Last week’s Arrow was a bit different in both the content and the response. When I finished it and handed it off to MD to vet, I told her I didn’t think it was all that good. When she finished with it, she told me she thought it was great. She said, “I think people will like it.”

She was right. I got the highest polling numbers by far that any Arrow has ever received. Most of them are in the low to mid-80s, in terms of percent favorable. Some drift down into the high 70s. But I’ve never had one in the 90s.

Plus, I got many favorable poll responses and comments. More than usual.

But there was a downside. First, this issue had the least opens of any Arrow I’ve ever sent out. Usually I get about a 50 percent open rate, which may seem low, but is really good for a weekly newsletter. Last week’s got a 39.64 open rate, which is the lowest ever. It couldn’t have anything to do with the content, because it has to be opened to even see the content.

And not only that, I had the most unsubscribes I’ve ever gotten: 28. I usually get ~15 each week. Used to drive me crazy until I realized that people get new email addresses, or leave their jobs and lose their work email addresses. A lot of reasons, but last week’s was almost double the norm.

Plus, there were four spam reports. I get a spam report once in a blue moon. Almost never. I don’t send The Arrow out to anyone who hasn’t subscribed to it, so I suspect those spam reports are a way of expressing a dislike for what I wrote. Same with the unsubscribes.

Must be a handful of folks on my list who are heavily invested in the religion of climate change.
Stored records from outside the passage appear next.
(* ===== verification/TaggedLine.v ===== *)
(** [tagged_line_parser.rs], [proposed_plan.rs] and [assistant_text.rs] of
    [utils/stream-parser]: tag blocks whose tags stand alone on a line, plan blocks, and
    the parser of assistant text that strips citations and plan blocks in one pass. *)
From stdpp Require Import base list numbers strings.
From S2P Require Import Prelude RustStr InlineHiddenTag.

(** * Tag blocks *)
Record TagSpec (T : Type) : Type := mkTagSpec {
  tag_open : str;
  tag_close : str;
  tag_tag : T;
}.
Arguments mkTagSpec {T} tag_open tag_close tag_tag.
Arguments tag_open {T} _.
Arguments tag_close {T} _.
Arguments tag_tag {T} _.

Inductive TaggedLineSegment (T : Type) : Type :=
| Normal (text : str)
| TagStart (tag : T)
| TagDelta (tag : T) (text : str)
| TagEnd (tag : T).
Arguments Normal {T} text.
Arguments TagStart {T} tag.
Arguments TagDelta {T} tag text.
Arguments TagEnd {T} tag.

Record TaggedLineParser (T : Type) : Type := mkTagged {
  line_specs : list (TagSpec T);
  active_line_tag : option T;
  detect_tag : bool;
  line_buffer : str;
}.
Arguments mkTagged {T} line_specs active_line_tag detect_tag line_buffer.
Arguments line_specs {T} _.
Arguments active_line_tag {T} _.
Arguments detect_tag {T} _.
Arguments line_buffer {T} _.

Section Tagged.
Context {T : Type} `{EqDecision T}.
Abbreviation Parser := (TaggedLineParser T).
Abbreviation Segment := (TaggedLineSegment T).

Definition new_tagged (specs : list (TagSpec T)) : Parser := mkTagged specs None true [].

(** [segments.last_mut()] together with the segments before it. *)
Fixpoint split_last {A} (l : list A) : option (list A * A) :=
  match l with
  | [] => None
  | x :: l =>
      match split_last l with
      | Some (l, y) => Some (x :: l, y)
      | None => Some ([], x)
      end
  end.

Definition push_segment (segments : list Segment) (segment : Segment) : list Segment :=
  match segment with
  | Normal delta =>
      if is_empty delta then segments
      else match split_last segments with
           | Some (before, Normal existing) => before ++ [Normal (existing ++ delta)]
           | _ => segments ++ [Normal delta]
           end
  | TagDelta tag delta =>
      if is_empty delta then segments
      else match split_last segments with
           | Some (before, TagDelta existing_tag existing) =>
               if decide (existing_tag = tag) then before ++ [TagDelta tag (existing ++ delta)]
               else segments ++ [TagDelta tag delta]
           | _ => segments ++ [TagDelta tag delta]
           end
  | TagStart tag => segments ++ [TagStart tag]
  | TagEnd tag => segments ++ [TagEnd tag]
  end.

Definition text_segment (a : option T) (text : str) : Segment :=
  match a with Some tag => TagDelta tag text | None => Normal text end.

Definition push_text (p : Parser) (text : str) (segments : list Segment) : list Segment :=
  push_segment segments (text_segment (active_line_tag p) text).

Definition is_tag_prefix (p : Parser) (slug : str) : bool :=
  let slug := trim_end slug in
  existsb (λ spec, starts_with (tag_open spec) slug || starts_with (tag_close spec) slug) (line_specs p).

Definition match_open (p : Parser) (slug : str) : option T :=
  tag_tag <$> List.find (λ spec, bool_decide (tag_open spec = slug)) (line_specs p).

Definition match_close (p : Parser) (slug : str) : option T :=
  tag_tag <$> List.find (λ spec, bool_decide (tag_close spec = slug)) (line_specs p).

(** [strip_suffix('\n').unwrap_or(..)], then both trims. *)
Definition line_slug (line : str) : str :=
  trim_end (trim_start (default line (strip_suffix line [LF]))).

Definition set_line (a : option T) (detect : bool) (buffer : str) (p : Parser) : Parser :=
  mkTagged (line_specs p) a detect buffer.

Definition finish_line (p : Parser) (segments : list Segment) : Parser * list Segment :=
  let line := line_buffer p in
  let slug := line_slug line in
  let a := active_line_tag p in
  match match_open p slug, a with
  | Some tag, None => (set_line (Some tag) true [] p, push_segment segments (TagStart tag))
  | _, _ =>
      match match_close p slug with
      | Some tag =>
          if decide (a = Some tag) then (set_line None true [] p, push_segment segments (TagEnd tag))
          else (set_line a true [] p, push_text p line segments)
      | None => (set_line a true [] p, push_text p line segments)
      end
  end.

(** The body of the [for] loop of [parse], on the parser, [run] and [segments]. *)
Definition parse_char (st : Parser * str * list Segment) (ch : char) : Parser * str * list Segment :=
  let '(p, run, segments) := st in
  if detect_tag p then
    let segments := if is_empty run then segments else push_text p run segments in
    let p := set_line (active_line_tag p) true (line_buffer p ++ [ch]) p in
    if decide (ch = LF) then
      let '(p, segments) := finish_line p segments in (p, [], segments)
    else
      let slug := trim_start (line_buffer p) in
      if is_empty slug || is_tag_prefix p slug then (p, [], segments)
      else
        let buffered := line_buffer p in
        let p := set_line (active_line_tag p) false [] p in
        (p, [], push_text p buffered segments)
  else
    let run := run ++ [ch] in
    if decide (ch = LF) then
      (set_line (active_line_tag p) true (line_buffer p) p, [], push_text p run segments)
    else (p, run, segments).

Definition parse (delta : str) (p : Parser) : Parser * list Segment :=
  let '(p, run, segments) := foldl parse_char (p, [], []) delta in
  (p, if is_empty run then segments else push_text p run segments).

Definition finish_tagged (p : Parser) : Parser * list Segment :=
  let '(a, segments) :=
    if is_empty (line_buffer p) then (active_line_tag p, [])
    else
      let buffered := line_buffer p in
      let slug := line_slug buffered in
      let a := active_line_tag p in
      match match_open p slug, a with
      | Some tag, None => (Some tag, push_segment [] (TagStart tag))
      | _, _ =>
          match match_close p slug with
          | Some tag =>
              if decide (a = Some tag) then (None, push_segment [] (TagEnd tag))
              else (a, push_text p buffered [])
          | None => (a, push_text p buffered [])
          end
      end in
  (set_line None true [] p,
   match a with Some tag => push_segment segments (TagEnd tag) | None => segments end).
End Tagged.

(** * Plan blocks *)
Definition OPEN_TAG : str := lit "<proposed_plan>".
Definition CLOSE_TAG : str := lit "</proposed_plan>".

Inductive PlanTag : Type := ProposedPlan.

#[export] Instance PlanTag_eq_dec : EqDecision PlanTag.
Proof. solve_decision. Defined.

Inductive ProposedPlanSegment : Type :=
| PlanNormal (text : str)
| ProposedPlanStart
| ProposedPlanDelta (text : str)
| ProposedPlanEnd.

Record ProposedPlanParser : Type := mkPlan { plan_parser : TaggedLineParser PlanTag }.

Definition new_plan : ProposedPlanParser :=
  mkPlan (new_tagged [mkTagSpec OPEN_TAG CLOSE_TAG ProposedPlan]).

Definition map_segment (s : TaggedLineSegment PlanTag) : ProposedPlanSegment :=
  match s with
  | Normal text => PlanNormal text
  | TagStart ProposedPlan => ProposedPlanStart
  | TagDelta ProposedPlan text => ProposedPlanDelta text
  | TagEnd ProposedPlan => ProposedPlanEnd
  end.

Definition map_segments (segments : list (TaggedLineSegment PlanTag))
    : StreamTextChunk ProposedPlanSegment :=
  foldl (λ out segment,
    let mapped := map_segment segment in
    mkTextChunk
      (match mapped with PlanNormal text => visible_text out ++ text | _ => visible_text out end)
      (extracted out ++ [mapped])) default_chunk segments.

#[export] Instance plan_stream : StreamTextParser ProposedPlanParser ProposedPlanSegment := {|
  push_str chunk p :=
    let (inner, segs) := parse chunk (plan_parser p) in (mkPlan inner, map_segments segs);
  finish p := let (inner, segs) := finish_tagged (plan_parser p) in (mkPlan inner, map_segments segs);
|}.

Definition strip_proposed_plan_blocks (text : str) : str :=
  let (p, out) := push_str text new_plan in
  visible_text out ++ visible_text (finish p).2.

(** The loop of [extract_proposed_plan_text]. *)
Definition plan_text_step (st : str * bool) (segment : ProposedPlanSegment) : str * bool :=
  match segment with
  | ProposedPlanStart => ([], true)
  | ProposedPlanDelta delta => (st.1 ++ delta, st.2)
  | ProposedPlanEnd | PlanNormal _ => st
  end.

Definition extract_proposed_plan_text (text : str) : option str :=
  let (p, out) := push_str text new_plan in
  let (plan_text, saw_plan_block) :=
    foldl plan_text_step ([], false) (extracted out ++ extracted (finish p).2) in
  if saw_plan_block then Some plan_text else None.

(** * Assistant text *)
Record AssistantTextChunk : Type := mkAssistantChunk {
  at_visible_text : str;
  at_citations : list str;
  at_plan_segments : list ProposedPlanSegment;
}.

Record AssistantTextStreamParser : Type := mkAssistant {
  plan_mode : bool;
  at_citation_parser : CitationStreamParser;
  at_plan_parser : ProposedPlanParser;
}.

Definition new_assistant (mode : bool) : AssistantTextStreamParser :=
  mkAssistant mode new_citation new_plan.

Definition parse_visible_text (text : str) (p : AssistantTextStreamParser)
    : AssistantTextStreamParser * AssistantTextChunk :=
  if plan_mode p then
    let (plan, chunk) := push_str text (at_plan_parser p) in
    (mkAssistant (plan_mode p) (at_citation_parser p) plan,
     mkAssistantChunk (visible_text chunk) [] (extracted chunk))
  else (p, mkAssistantChunk text [] []).

Definition assistant_push_str (chunk : str) (p : AssistantTextStreamParser)
    : AssistantTextStreamParser * AssistantTextChunk :=
  let (cits, citation_chunk) := push_str chunk (at_citation_parser p) in
  let p := mkAssistant (plan_mode p) cits (at_plan_parser p) in
  let (p, out) := parse_visible_text (visible_text citation_chunk) p in
  (p, mkAssistantChunk (at_visible_text out) (extracted citation_chunk) (at_plan_segments out)).

Definition assistant_finish (p : AssistantTextStreamParser)
    : AssistantTextStreamParser * AssistantTextChunk :=
  let (cits, citation_chunk) := finish (at_citation_parser p) in
  let p := mkAssistant (plan_mode p) cits (at_plan_parser p) in
  let (p, out) := parse_visible_text (visible_text citation_chunk) p in
  let '(p, out) :=
    if plan_mode p then
      let (plan, tail) := finish (at_plan_parser p) in
      (mkAssistant (plan_mode p) (at_citation_parser p) plan,
       if chunk_is_empty tail then out
       else mkAssistantChunk (at_visible_text out ++ visible_text tail) (at_citations out)
              (at_plan_segments out ++ extracted tail))
    else (p, out) in
  (p, mkAssistantChunk (at_visible_text out) (extracted citation_chunk) (at_plan_segments out)).

(** The chunks of a stream one after the other, and the final flush. *)
Fixpoint assistant_push_all (chunks : list str) (p : AssistantTextStreamParser)
    : AssistantTextStreamParser * list AssistantTextChunk :=
  match chunks with
  | [] => (p, [])
  | c :: chunks =>
      let (p, out) := assistant_push_str c p in
      let (p, outs) := assistant_push_all chunks p in (p, out :: outs)
  end.

Definition assistant_stream (chunks : list str) (p : AssistantTextStreamParser)
    : list AssistantTextChunk :=
  let (p, outs) := assistant_push_all chunks p in outs ++ [(assistant_finish p).2].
If those are the ones who unsubscribed and reported me as spam, all I can say is AMF.

Also, in last week’s Arrow, there was a line that ended without a word as shown below.

Here what it should have read.

I know I wrote the word “guano,” and I know MD would have picked it up if it weren’t there when she vetted it. Somehow the platform axed the word. Sorry about that.

Metabolic Flexibility

The standard definition of metabolic flexibility is the ability to adapt fuel oxidation to fuel availability. In other words, it is the ability to burn what you eat.
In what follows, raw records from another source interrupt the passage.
Lemma assistant_finish_eq mode cits plan :
  let f := finish cits in
  let q := push_str (visible_text f.2) plan in
  let r := (assistant_finish (mkAssistant mode cits plan)).2 in
  at_citations r = extracted f.2 ∧
  at_visible_text r = (if mode then visible_text q.2 ++ visible_text (finish q.1).2 else visible_text f.2) ∧
  at_plan_segments r = (if mode then extracted q.2 ++ extracted (finish q.1).2 else []).
Proof.
  unfold assistant_finish, parse_visible_text. cbn [at_citation_parser at_plan_parser plan_mode].
  destruct (finish cits) as [cits1 cout]. destruct mode; [|done]. cbn [snd fst].
  destruct (push_str (visible_text cout) plan) as [plan1 pout]. cbn [at_plan_parser plan_mode fst snd].
  destruct (finish plan1) as [plan2 [tv te]]. unfold chunk_is_empty. simpl.
  destruct tv; [destruct te|]; simpl; by rewrite ?app_nil_r.
Qed.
In my view, the standard definition is not quite correct. I guess it is correct in terms of the ability to adapt fuel oxidation (burning) to availability, but it doesn’t provide or explain a mechanism. I think a better mechanistic explanation would be exquisite insulin sensitivity. The more insulin sensitive one is, the better metabolic flexibility one has.

Let me give you an example.

For the most part, kids have exquisite insulin sensitivity. Much better than adults, for sure. Now let’s say you’re on a car trip with a couple of kids under, say, seven years old. You make a pit stop, everyone hits the restrooms, then you grab something to drink and hit the road.

In no time, one, or all, of the kids are whining to stop. They have to pee. They had small drinks while you had a big one—maybe even a big coffee, which is a diuretic—and you don’t have to pee. What’s the deal?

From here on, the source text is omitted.